The Problem with Facebook is well explained in this video by science communicator Derek Muller. Basically they algorithmically filter your news feed in such a way that you probably won't see most of what your friends post. This is contrary to what users expect to happen, but they are none the wiser because they don't know about what they don't see.

Of course it's all about this button, the heart of Facebook's business model:

boost_post

Once you give them cash they'll show your post to all your friends / followers and of course a load of other people who don't know you too. Fine: they have to make money. I just happen to hate it because it feels dishonest to actively hide things like that.

Facebook would argue that they're trying to make my new feed "relevant" and "manageable", something which Twitter does not do.

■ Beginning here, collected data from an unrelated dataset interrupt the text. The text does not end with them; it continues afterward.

(** * AI-Powered Interview Platform: the Flask orchestration layer of [app.py]

    A shallow embedding of the request handlers, the session store, the text
    extractor and the Gemini client of [app.py], with the properties of the
    specification proved (or refuted) against it.

    Modelling conventions.
    - A Python [str] is a Rocq [string]; its characters are the code points
      below 256.  Whitespace is what [str.isspace] accepts in that range.
    - Every Python object that flows through the handlers is JSON-shaped and
      is a [value]; a [dict] is an association list in insertion order.
    - Python exceptions are explicit: a computation returns a [result].
    - The outside world is a parameter: [json.loads], the text of interpreter
      error messages, the Gemini model (the outcome of its k-th call), the
      PDF and DOCX readers (what they produce for the uploaded file), the
      clock and the uuid generator.
    - Serialising a reply or a profile can raise, and the interpreter
      converts between integers and text only up to a limit of digits: on
      which data the serialisers raise, and the limit, are parameters too.
    - The model is an arbitrary oracle, so the prompts are not built; what
      building them can raise is kept.  [print] is left out. *)

From Stdlib Require Import ZArith Bool Ascii String List Lia.
From Stdlib Require Import Floats.SpecFloat.
From Stdlib Require Import DecimalString.
From Stdlib Require Import DecimalPos.
From stdpp Require Import gmap strings.
From Equations Require Import Equations.
From Equations.Prop Require Import Logic.

Set Warnings "-register-all".

Local Open Scope Z_scope.

(** ** Python values *)

Inductive value :=
| VNone
| VBool (b : bool)
| VInt (z : Z)
| VFloat (f : spec_float)
| VStr (s : string)
| VList (l : list value)
| VDict (d : list (string * value)).

Abbreviation dict := (list (string * value)).

(** ** Exceptions *)

Inductive exn_kind :=
| KeyError | TypeError | AttributeError | ValueError | JSONDecodeError
| OverflowError | ZeroDivisionError | NameError | RecursionError.

(** [AppValueError msg] is a [ValueError(msg)] raised by [app.py] itself;
    [PyError k] is raised by the interpreter or a library. *)
Inductive exn :=
| AppValueError (msg : string)
| PyError (k : exn_kind).

Inductive result (A : Type) :=
| Ok (a : A)
| Raise (e : exn).
Arguments Ok {A} a.
Arguments Raise {A} e.

#[global] Instance result_ret : MRet result := fun _ a => Ok a.
#[global] Instance result_bind : MBind result := fun _ _ k m =>
  match m with
  | Ok a => k a
  | Raise e => Raise e
  end.

(** ** Strings *)

Module Str.

(** [str.isspace] on one character below code point 256: TAB..CR, FS..US,
    SPACE, NEL (0x85) and NBSP (0xA0). *)
Definition isspace (c : ascii) : bool :=
  let n := N_of_ascii c in
  ((9 <=? n) && (n <=? 13) || (28 <=? n) && (n <=? 32)
   || (n =? 133) || (n =? 160))%N.

Fixpoint lstrip (s : string) : string :=
  match s with
  | String c s' => if isspace c then lstrip s' else s
  | EmptyString => EmptyString
  end.

Fixpoint rstrip (s : string) : string :=
  match s with
  | String c s' =>
      match rstrip s' with
      | EmptyString => if isspace c then EmptyString else String c EmptyString
      | r => String c r
      end
  | EmptyString => EmptyString
  end.

(** [s.strip()] *)
Definition strip (s : string) : string := rstrip (lstrip s).

(** Python truthiness of a [str]: non-empty. *)
Definition nonempty (s : string) : bool :=
  match s with EmptyString => false | _ => true end.

(** [s.split(sep)] for a one-character separator. *)
Fixpoint split (sep : ascii) (s : string) : list string :=
  match s with
  | EmptyString => [EmptyString]
  | String c s' =>
      if Ascii.eqb c sep then EmptyString :: split sep s'
      else match split sep s' with
           | p :: ps => String c p :: ps
           | [] => [String c EmptyString]
           end
  end.

(** [c.lower()] below code point 256: A-Z and the Latin-1 capitals. *)
Definition lower_char (c : ascii) : ascii :=
  let n := N_of_ascii c in
  if ((65 <=? n) && (n <=? 90)
      || (192 <=? n) && (n <=? 222) && negb (n =? 215))%N
  then ascii_of_N (n + 32) else c.

Fixpoint lower (s : string) : string :=
  match s with
  | String c s' => String (lower_char c) (lower s')
  | EmptyString => EmptyString
  end.

Fixpoint rev_acc (s acc : string) : string :=
  match s with
  | String c s' => rev_acc s' (String c acc)
  | EmptyString => acc
  end.

(** [s.endswith(suffix)] *)
Definition endswith (s suffix : string) : bool :=
  String.prefix (rev_acc suffix EmptyString) (rev_acc s EmptyString).

(** [sep.join(parts)] *)
Definition join (sep : string) (parts : list string) : string :=
  String.concat sep parts.

(** Rewrites every apostrophe into a double quote, to write JSON text in
    examples. *)
Fixpoint dq (s : string) : string :=
  match s with
  | String c s' =>
      String (if Ascii.eqb c "'"%char then ascii_of_nat 34 else c) (dq s')
  | EmptyString => EmptyString
  end.

End Str.

(** ** Operations on values *)

Fixpoint dict_get (k : string) (d : dict) : option value :=
  match d with
  | [] => None
  | (k', v) :: d' => if String.eqb k' k then Some v else dict_get k d'
  end.

(** [d[k] = v]: an existing key keeps its place, a new key goes last. *)
Fixpoint dict_set (k : string) (v : value) (d : dict) : dict :=
  match d with
  | [] => [(k, v)]
  | (k', v') :: d' =>
      if String.eqb k' k then (k, v) :: d' else (k', v') :: dict_set k v d'
  end.

Definition float_is_zero (f : spec_float) : bool :=
  match f with S754_zero _ => true | _ => false end.

(** Python truthiness ([bool(v)]). *)
Definition py_truthy (v : value) : bool :=
  match v with
  | VNone => false
  | VBool b => b
  | VInt z => negb (z =? 0)
  | VFloat f => negb (float_is_zero f)
  | VStr s => Str.nonempty s
  | VList l => match l with [] => false | _ => true end
  | VDict d => match d with [] => false | _ => true end
  end.

(** [v.get(k, default)]: only a [dict] has the method. *)
Definition py_get (v : value) (k : string) (default : value) : result value :=
  match v with
  | VDict d => Ok (match dict_get k d with Some x => x | None => default end)
  | _ => Raise (PyError AttributeError)
  end.

(** [v[k]] for a string key [k]. *)
Definition py_getitem (v : value) (k : string) : result value :=
  match v with
  | VDict d =>
      match dict_get k d with
      | Some x => Ok x
      | None => Raise (PyError KeyError)
      end
  | _ => Raise (PyError TypeError)
  end.

(** [v[k] = x] for a string key [k]. *)
Definition py_setitem (v : value) (k : string) (x : value) : result value :=
  match v with
  | VDict d => Ok (VDict (dict_set k x d))
  | _ => Raise (PyError TypeError)
  end.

I've always greatly preferred Twitter's follow model to Facebook's friend model because I'm not socially obliged to follow my friends and family. I might be related to you but I'm not necessarily interested in your town's local politics, or whatever. On Twitter it is left up to me to curate my feed by following the accounts I find interesting.

However, it's changed. I joined Twitter early when it felt like a close-knit little network. For ages I followed about 40 people, most of whom I knew personally (early adopter web industry-types) plus a handful of other interesting people. Posting a Tweet was like putting something up on the village noticeboard. Most if not all of your followers would see it. And I would see all of my followers’ posts; in fact at first I received an SMS message whenever one of them tweeted. My feed was a mix of industry stuff and <= 140 character witticisms. However—grumble grumble—Stephen Fry joined and got stuck in a lift then it went mainstream. Soon those 'brand' things got in on the action and it became a marketing and news platform, all about driving clicks to websites. This has driven real human users away. I'd say 80% of the people I used to connect with on Twitter no longer use it. Or if they do they're completely silent and passive. "Last tweet: July". The trouble is that now when I post a tweet it feels like I'm standing at Oxford Circus during the morning rush hour. And most of the people surrounding me in the crowd are announcing things through megaphones. If I'm lucky perhaps I'll glimpse a familiar face but – to continue the urbanisation analogy – most of my friends don't come this way any more because they find it unpleasantly busy and they've moved out to the country. Evidence of this data overload symptom is the regular appearance now of ICYMI tweets. Often re-posting something a few hours later I'll get a number of people commenting on it that I would have hoped to have seen it the first time but it's now a mile down their timeline.

Solutions do exist: Using Twitter lists or TweetDeck, and the act of curating your following list by unfollowing non-human accounts. Sadly what's left when you take away the noise is a bit of a ghost town.

For me Twitter was most interesting as a system for connecting human minds in real-time, not unlike Conjoiner technology in Alastair Reynolds’ fictional universe. That was genuinely exciting. Sadly, real-time is only usable up to a certain tweets-per-hour threshold. I don't want to be connected in real-time to machines.

Here are two hypothetical experiments (that of course would be completely at odds with Twitter's business model) that would make it very different but to me more interesting:

  1. Limiting the number of people you anyone can follow to 100
  2. Not allowing any links or media in tweets*.

A third experiment would be the option of following things that ONLY appear in a list and / or making a list your default timeline view, which would have the same effect.

But maybe it's too late for all that. Or maybe I'm just being a sentimental Old Web guy.

*Yes, I tweeted a link to this blog post.